▸ **Listed records**:
^^^^^^^^^^^^^^^^

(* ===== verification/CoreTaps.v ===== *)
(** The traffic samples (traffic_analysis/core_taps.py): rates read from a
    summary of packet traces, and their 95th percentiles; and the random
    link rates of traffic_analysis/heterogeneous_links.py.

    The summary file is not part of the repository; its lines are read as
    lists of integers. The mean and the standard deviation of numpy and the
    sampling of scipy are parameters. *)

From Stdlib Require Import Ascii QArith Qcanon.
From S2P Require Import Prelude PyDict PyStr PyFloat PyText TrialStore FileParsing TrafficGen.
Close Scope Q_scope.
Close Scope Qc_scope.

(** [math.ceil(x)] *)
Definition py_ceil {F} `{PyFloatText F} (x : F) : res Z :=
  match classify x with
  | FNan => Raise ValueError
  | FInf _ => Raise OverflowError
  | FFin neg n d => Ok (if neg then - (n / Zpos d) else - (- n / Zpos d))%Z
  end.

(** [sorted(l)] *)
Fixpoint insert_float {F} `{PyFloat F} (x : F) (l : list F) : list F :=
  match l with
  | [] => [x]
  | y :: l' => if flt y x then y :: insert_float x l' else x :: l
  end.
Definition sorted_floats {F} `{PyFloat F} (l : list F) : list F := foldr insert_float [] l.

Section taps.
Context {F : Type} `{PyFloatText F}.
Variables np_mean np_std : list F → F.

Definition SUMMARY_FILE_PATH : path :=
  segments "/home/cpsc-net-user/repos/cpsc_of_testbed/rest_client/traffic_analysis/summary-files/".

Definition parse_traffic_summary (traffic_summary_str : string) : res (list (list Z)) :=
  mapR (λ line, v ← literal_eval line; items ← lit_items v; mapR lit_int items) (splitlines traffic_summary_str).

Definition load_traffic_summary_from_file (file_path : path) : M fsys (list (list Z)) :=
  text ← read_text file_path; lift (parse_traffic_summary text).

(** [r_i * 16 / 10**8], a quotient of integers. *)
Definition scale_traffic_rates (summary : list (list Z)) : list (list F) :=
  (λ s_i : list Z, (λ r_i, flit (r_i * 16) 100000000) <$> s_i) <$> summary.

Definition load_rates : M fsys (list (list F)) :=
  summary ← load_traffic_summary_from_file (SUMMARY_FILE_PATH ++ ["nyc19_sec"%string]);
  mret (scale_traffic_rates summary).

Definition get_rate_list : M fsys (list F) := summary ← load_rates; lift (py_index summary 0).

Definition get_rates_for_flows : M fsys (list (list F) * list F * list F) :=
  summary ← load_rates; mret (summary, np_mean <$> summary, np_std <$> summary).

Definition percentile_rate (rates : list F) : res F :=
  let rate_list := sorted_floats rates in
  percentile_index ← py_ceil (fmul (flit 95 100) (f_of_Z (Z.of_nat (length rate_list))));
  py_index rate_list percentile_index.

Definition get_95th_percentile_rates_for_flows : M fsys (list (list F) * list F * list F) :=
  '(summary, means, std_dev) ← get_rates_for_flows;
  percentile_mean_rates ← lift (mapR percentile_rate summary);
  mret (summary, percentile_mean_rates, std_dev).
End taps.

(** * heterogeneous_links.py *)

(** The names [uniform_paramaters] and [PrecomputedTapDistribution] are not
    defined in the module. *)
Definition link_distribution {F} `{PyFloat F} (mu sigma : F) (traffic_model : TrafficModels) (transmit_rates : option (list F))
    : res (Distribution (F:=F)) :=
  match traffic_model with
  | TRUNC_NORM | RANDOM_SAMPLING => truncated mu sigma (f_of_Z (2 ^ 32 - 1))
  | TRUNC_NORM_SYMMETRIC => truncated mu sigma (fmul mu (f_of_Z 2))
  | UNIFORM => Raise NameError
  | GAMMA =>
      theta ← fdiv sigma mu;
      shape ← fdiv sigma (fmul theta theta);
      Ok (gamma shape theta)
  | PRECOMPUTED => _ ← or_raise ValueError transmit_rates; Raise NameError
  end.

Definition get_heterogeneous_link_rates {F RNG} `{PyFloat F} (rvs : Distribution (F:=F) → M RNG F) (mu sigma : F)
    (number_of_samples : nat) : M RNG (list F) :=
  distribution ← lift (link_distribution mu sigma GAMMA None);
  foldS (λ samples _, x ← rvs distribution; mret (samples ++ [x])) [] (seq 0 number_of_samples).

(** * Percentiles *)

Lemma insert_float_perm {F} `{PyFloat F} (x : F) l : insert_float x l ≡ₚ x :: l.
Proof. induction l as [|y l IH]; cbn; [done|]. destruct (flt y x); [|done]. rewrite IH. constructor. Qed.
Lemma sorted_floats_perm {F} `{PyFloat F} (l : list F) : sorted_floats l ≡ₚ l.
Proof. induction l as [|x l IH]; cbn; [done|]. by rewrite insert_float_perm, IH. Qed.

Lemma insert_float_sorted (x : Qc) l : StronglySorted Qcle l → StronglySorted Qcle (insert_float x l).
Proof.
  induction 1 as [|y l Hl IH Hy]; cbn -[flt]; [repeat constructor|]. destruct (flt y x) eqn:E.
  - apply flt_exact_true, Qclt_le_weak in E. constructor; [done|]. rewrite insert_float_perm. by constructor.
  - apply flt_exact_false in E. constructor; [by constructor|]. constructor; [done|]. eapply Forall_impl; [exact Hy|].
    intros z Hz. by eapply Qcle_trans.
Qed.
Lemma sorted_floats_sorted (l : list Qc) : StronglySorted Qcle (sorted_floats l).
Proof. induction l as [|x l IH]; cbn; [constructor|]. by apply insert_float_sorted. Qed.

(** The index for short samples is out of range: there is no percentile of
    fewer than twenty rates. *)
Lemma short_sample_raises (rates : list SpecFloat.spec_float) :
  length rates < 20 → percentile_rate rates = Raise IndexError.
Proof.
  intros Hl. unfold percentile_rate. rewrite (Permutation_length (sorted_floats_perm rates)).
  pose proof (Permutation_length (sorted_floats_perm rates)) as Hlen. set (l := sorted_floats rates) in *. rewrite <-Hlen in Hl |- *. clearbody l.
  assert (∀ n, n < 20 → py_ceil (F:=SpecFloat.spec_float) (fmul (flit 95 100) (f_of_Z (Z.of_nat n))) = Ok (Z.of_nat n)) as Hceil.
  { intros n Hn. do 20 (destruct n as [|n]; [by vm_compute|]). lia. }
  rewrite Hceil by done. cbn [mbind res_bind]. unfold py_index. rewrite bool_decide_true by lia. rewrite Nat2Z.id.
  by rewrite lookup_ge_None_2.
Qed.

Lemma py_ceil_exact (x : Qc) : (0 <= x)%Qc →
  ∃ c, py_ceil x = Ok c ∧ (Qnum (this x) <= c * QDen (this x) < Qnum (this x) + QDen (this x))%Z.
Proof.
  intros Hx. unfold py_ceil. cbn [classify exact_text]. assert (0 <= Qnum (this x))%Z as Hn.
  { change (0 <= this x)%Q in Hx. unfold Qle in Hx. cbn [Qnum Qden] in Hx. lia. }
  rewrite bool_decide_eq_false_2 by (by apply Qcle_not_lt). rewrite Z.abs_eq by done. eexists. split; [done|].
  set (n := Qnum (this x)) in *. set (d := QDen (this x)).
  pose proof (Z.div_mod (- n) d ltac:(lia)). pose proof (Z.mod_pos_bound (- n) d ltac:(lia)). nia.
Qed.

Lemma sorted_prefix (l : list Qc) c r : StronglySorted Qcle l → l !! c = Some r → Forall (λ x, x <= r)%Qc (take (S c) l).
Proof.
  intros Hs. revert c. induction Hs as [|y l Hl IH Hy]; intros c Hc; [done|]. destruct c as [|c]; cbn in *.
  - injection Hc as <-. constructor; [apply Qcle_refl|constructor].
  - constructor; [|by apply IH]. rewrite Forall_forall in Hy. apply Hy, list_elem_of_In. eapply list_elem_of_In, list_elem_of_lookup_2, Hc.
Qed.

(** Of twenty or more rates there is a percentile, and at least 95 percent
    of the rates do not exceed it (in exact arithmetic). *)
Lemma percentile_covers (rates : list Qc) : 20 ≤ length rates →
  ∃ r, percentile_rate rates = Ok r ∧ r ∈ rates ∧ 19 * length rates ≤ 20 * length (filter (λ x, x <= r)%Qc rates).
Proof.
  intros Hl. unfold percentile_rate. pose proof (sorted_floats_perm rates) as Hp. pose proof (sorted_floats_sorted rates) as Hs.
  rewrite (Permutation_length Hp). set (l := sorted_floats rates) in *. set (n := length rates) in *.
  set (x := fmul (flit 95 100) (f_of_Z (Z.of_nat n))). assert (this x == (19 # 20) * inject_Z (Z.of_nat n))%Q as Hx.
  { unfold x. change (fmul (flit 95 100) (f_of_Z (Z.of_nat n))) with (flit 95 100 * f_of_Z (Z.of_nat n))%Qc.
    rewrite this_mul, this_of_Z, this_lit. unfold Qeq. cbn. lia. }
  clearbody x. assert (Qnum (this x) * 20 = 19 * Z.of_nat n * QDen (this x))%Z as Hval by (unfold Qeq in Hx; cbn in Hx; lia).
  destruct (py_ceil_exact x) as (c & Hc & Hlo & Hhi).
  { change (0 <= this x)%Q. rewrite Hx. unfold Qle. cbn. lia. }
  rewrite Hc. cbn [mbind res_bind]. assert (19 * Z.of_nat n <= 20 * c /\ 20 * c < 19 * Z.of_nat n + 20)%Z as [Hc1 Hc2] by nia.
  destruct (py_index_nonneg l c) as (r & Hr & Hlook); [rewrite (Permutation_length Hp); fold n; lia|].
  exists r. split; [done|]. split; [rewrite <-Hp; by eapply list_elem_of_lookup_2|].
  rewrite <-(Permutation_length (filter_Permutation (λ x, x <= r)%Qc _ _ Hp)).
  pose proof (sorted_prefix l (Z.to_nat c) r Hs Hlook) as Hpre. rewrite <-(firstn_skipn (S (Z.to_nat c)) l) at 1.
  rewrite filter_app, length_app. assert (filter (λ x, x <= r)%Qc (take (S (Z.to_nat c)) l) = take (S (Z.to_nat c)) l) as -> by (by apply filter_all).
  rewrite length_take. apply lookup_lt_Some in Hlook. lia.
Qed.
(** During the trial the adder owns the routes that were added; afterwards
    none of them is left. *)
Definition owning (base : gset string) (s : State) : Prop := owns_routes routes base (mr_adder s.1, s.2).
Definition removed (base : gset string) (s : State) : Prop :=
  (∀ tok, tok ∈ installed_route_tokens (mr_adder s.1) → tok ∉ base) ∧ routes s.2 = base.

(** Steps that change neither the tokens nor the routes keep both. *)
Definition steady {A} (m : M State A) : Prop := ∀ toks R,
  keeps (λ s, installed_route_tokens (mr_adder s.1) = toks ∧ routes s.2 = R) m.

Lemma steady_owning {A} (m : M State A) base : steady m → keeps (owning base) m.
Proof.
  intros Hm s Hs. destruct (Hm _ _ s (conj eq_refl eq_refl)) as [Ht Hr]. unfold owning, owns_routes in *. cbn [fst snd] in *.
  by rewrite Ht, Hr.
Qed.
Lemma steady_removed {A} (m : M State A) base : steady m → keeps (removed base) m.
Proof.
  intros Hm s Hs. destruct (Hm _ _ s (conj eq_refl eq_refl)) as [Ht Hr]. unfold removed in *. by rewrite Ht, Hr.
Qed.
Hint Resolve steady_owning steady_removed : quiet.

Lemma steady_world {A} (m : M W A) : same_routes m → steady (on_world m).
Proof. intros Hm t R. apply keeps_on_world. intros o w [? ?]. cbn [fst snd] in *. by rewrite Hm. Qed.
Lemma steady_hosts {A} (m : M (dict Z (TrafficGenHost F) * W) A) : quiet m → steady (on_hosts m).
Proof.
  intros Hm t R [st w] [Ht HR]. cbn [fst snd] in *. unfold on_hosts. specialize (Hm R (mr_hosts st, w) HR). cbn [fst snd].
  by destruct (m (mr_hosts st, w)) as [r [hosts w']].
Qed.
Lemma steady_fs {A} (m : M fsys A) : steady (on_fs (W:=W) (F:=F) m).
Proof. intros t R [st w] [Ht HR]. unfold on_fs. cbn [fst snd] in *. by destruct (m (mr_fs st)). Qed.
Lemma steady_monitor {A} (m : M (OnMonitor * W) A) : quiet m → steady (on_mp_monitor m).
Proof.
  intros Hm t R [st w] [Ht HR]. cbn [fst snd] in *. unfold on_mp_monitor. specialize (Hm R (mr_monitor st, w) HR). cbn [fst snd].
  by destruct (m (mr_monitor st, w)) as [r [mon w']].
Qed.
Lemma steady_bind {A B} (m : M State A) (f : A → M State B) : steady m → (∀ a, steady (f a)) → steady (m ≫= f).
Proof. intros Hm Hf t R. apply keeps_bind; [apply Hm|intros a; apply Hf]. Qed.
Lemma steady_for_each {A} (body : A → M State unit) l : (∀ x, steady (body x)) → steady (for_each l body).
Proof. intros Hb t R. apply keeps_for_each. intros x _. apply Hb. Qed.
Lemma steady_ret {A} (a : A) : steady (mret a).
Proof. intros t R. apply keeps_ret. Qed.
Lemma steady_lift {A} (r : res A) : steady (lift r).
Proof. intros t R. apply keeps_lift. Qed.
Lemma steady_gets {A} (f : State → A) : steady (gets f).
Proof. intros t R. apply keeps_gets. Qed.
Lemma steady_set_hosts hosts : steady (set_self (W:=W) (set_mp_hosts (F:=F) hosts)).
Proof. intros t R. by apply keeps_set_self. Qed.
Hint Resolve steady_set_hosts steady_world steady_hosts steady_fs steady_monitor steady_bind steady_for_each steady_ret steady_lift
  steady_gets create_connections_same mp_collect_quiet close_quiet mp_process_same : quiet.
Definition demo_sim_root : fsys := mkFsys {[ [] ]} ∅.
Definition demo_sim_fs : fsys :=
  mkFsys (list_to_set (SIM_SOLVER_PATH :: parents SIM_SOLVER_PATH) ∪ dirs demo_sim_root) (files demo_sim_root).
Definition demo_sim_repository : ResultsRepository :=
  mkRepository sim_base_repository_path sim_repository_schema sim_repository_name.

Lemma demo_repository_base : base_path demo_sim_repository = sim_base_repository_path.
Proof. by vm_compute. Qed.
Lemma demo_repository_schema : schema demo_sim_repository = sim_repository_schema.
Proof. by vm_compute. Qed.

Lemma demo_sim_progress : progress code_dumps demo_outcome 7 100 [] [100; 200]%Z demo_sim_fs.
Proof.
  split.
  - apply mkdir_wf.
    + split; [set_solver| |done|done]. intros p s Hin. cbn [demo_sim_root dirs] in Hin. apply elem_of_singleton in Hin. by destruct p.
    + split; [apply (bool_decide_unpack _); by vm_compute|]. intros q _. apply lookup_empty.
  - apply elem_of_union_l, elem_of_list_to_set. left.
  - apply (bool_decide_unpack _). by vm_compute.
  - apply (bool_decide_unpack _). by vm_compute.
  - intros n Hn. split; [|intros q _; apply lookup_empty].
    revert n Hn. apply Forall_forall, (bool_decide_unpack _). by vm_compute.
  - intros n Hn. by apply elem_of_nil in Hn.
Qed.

^^^^^^^^^^^^^^^^

▸ **Requirement**: Your answer must be a single number: how many lines of the entries above contain the string "done".

▸ **Answer to this exercise**: 9